The more O'Kikú pondered and considered, the more nebulous grew the result of her meditations, and on the morrow she was brought to the highest stage of bewilderment by the departure of the Daimio of Nara as abruptly as he had arrived, and in a friendly manner too. Gazing through the hole made by a wetted finger in her paper-covered casement, she had striven to read on the faces of those concerned the result of their interview: and her jaw dropped in sheer amazement. Was the lady O'Tei even more mean-spirited and craven than her rival had supposed? Fearful of retribution and ill-usage in the future, had she masked her wounds from her parent, vowing she was well and happy, when her very looks should betray the truth? In that case, neither she nor her paramour had summoned Nara. Why then was he come? Could it have been of his own accord, so speedily to go away, with no result from his advent? The more she considered, the more knotty did the problem grow--one that her low instincts could never fathom. She wist not that a proud nature, instead of crying out with shrill uproar, will conceal stabs dealt in private by her legitimate lord from the scrutiny even of a father; the more when her parent bears only the name, since he has never won her love.

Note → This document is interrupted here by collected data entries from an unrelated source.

(** * ApproachMDP: the approach MDP and the policy rollout

    A shallow embedding of [projectUtil.py] (classes [ISA], [aircraft],
    [ApproachMDP]) and of the rollout part of [plotUtil.plotTrajectory].

    Conventions of the embedding.
    - A state is the Python tuple [(altitude, speed, config, distance)].  The
      driver script and the keys of the policy dictionary hold Python ints,
      so the four components are in [Z].
    - Python floats (densities, costs, rewards, probabilities, the plotted
      coordinates) are idealised as real numbers; [x ** 0.5] is the real
      square root, [x ** y] with a real exponent is [Rpower].
    - A Python exception is an explicit result: every fallible function
      returns [result A], and [Raise e] propagates through [bind].
    - The policy dictionary [vi.pi] is a finite map from states to actions.
    - A [while] loop is a function with fuel, one unit a pass; [None] is
      exhausted fuel.
    - Printing ([verbose], the progress messages) and the plotting calls
      are left out. *)

From stdpp Require Import base option list gmap.
From Stdlib Require Import ZArith Reals Lra Lia.
From Stdlib Require PrimFloat.

(** ** Exceptions *)

Inductive exn : Type :=
| ZeroDivisionError            (* float division by zero *)
| ValueError                   (* negative base under a fractional power *)
| IndexError_config            (* [cDp[config]], [minSpeed[..]], [maxSpeed[..]] out of range *)
| IndexError_outcome.          (* [succAndProbReward(..)[0]] on an empty list *)

Inductive result (A : Type) : Type :=
| Ok (a : A)
| Raise (e : exn).
Arguments Ok {A} a.
Arguments Raise {A} e.
(** * DataTypeWithDictionary: the dictionary-encoded column codec

    A shallow embedding of dbms/src/DataTypes/DataTypeWithDictionary.cpp:
    the keys-stream version word, the per-block index-type header, the
    overflow renumbering [mapIndexWithOverflow] and the serialization and
    deserialization state machines, followed by the properties the
    specification states about them.

    Conventions.  [size_t] and [UInt64] values are [Z] with the wrap-around
    written out ([mod 2 ^ 64]); a stream is a list of bytes; a C++ exception
    is the [Throw] case of [result]; a pointer that may be null is an
    [option]. *)

From Stdlib Require Import ZArith List Lia Bool.
From coqutil Require Import Byte Word.LittleEndianList.
From stdpp Require Import base numbers list option gmap.

Local Open Scope Z_scope.

(** ** Exceptions *)

(** [ErrorCodes] used by the file, and the two ways a call can leave the
    defined behaviour of the codec in code that lives outside it: a read
    past the end of a buffer (IO/ReadHelpers.h) and the use of a null
    pointer or of a position outside a column. *)
Inductive ErrorCode : Set :=
  | NUMBER_OF_ARGUMENTS_DOESNT_MATCH
  | LOGICAL_ERROR
  | ILLEGAL_TYPE_OF_ARGUMENT
  | CANNOT_READ_ALL_DATA
  | NULL_POINTER_DEREFERENCE
  | POSITION_OUT_OF_BOUND.

Inductive result (A : Type) : Type :=
  | Ok (a : A)
  | Throw (e : ErrorCode).
Arguments Ok {A} a.
Arguments Throw {A} e.

#[global] Instance result_ret : MRet result := λ A a, Ok a.
#[global] Instance result_bind : MBind result := λ A B f m,
  match m with
  | Ok a => f a
  | Throw e => Throw e
  end.

(** ** Buffers (IO/WriteBuffer.h, IO/ReadBuffer.h, IO/ReadHelpers.h) *)

Definition WriteBuffer : Type := list byte.
Definition ReadBuffer : Type := list byte.

Definition UInt64_modulus : Z := 2 ^ 64.

(** Modelled from the spec: [writeIntBinary(x, buf)] of IO/WriteHelpers.h for
    a [UInt64], "a little-endian 64-bit word". *)
Definition writeIntBinary (x : Z) (buf : WriteBuffer) : WriteBuffer :=
  buf ++ le_split 8 x.

(** Modelled from the spec: [readIntBinary(x, buf)] of IO/ReadHelpers.h for a
    [UInt64], eight bytes, little-endian; a buffer that holds fewer is an
    exception of the buffer, not of the codec. *)
Definition readIntBinary (buf : ReadBuffer) : result (Z * ReadBuffer) :=
  if decide (length buf < 8)%nat
  then Throw CANNOT_READ_ALL_DATA
  else Ok (le_combine (take 8 buf), drop 8 buf).

Definition eof (buf : ReadBuffer) : bool :=
  match buf with
  | [] => true
  | _ :: _ => false
  end.

(** ** KeysSerializationVersion *)

Module KeysSerializationVersion.

Definition SingleDictionaryWithAdditionalKeysPerBlock : Z := 1.

Record t : Set := mk { value : Z }.

Definition checkVersion (version : Z) : result unit :=
  if decide (version ≠ SingleDictionaryWithAdditionalKeysPerBlock)
  then Throw LOGICAL_ERROR
  else Ok tt.

(** The converting constructor [KeysSerializationVersion(UInt64 version)]. *)
Definition create (version : Z) : result t :=
  _ ← checkVersion version; Ok (mk version).

End KeysSerializationVersion.

(** ** Unsigned index columns, [ColumnVector<T>] for [T] in [UInt8 .. UInt64] *)

Inductive UIntType : Set := UInt8 | UInt16 | UInt32 | UInt64.

Definition sizeof (T : UIntType) : nat :=
  match T with
  | UInt8 => 1
  | UInt16 => 2
  | UInt32 => 4
  | UInt64 => 8
  end.

Definition modulus (T : UIntType) : Z := 2 ^ (8 * Z.of_nat (sizeof T)).

(** Conversion of an unsigned value to [T]. *)
Definition to_UInt (T : UIntType) (x : Z) : Z := x mod modulus T.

How surprised would the geisha have been could she have read the riddle aright. It was Masago, the Abbess, who had given the hint. She, who was but too well aware of the position of her favourite, could see that she was dying slowly of a breaking heart, for each time that she visited the temple O'Tei was more frail and wan, more spiritual in aspect; her step more slow and feeble. Moreover, over and above personal affection for her, was it not the duty of the Abbess to give warning to the lady's natural protector, lest her own dear boy Sampei should be goaded to leap into the breach? Knowing all she knew, it was a subject for marvel that Sampei should have refrained till now. School himself as he would, he could not conceal from a mother's anxious gaze the canker that gnawed his entrails. So far as he was concerned, the arrows of O'Kikú had not missed their mark. He pined with sympathy,--was wrung with anguish at the drawn expression of the wistful face, the dimmed eyes that were once so bright, in which hope was quite extinguished.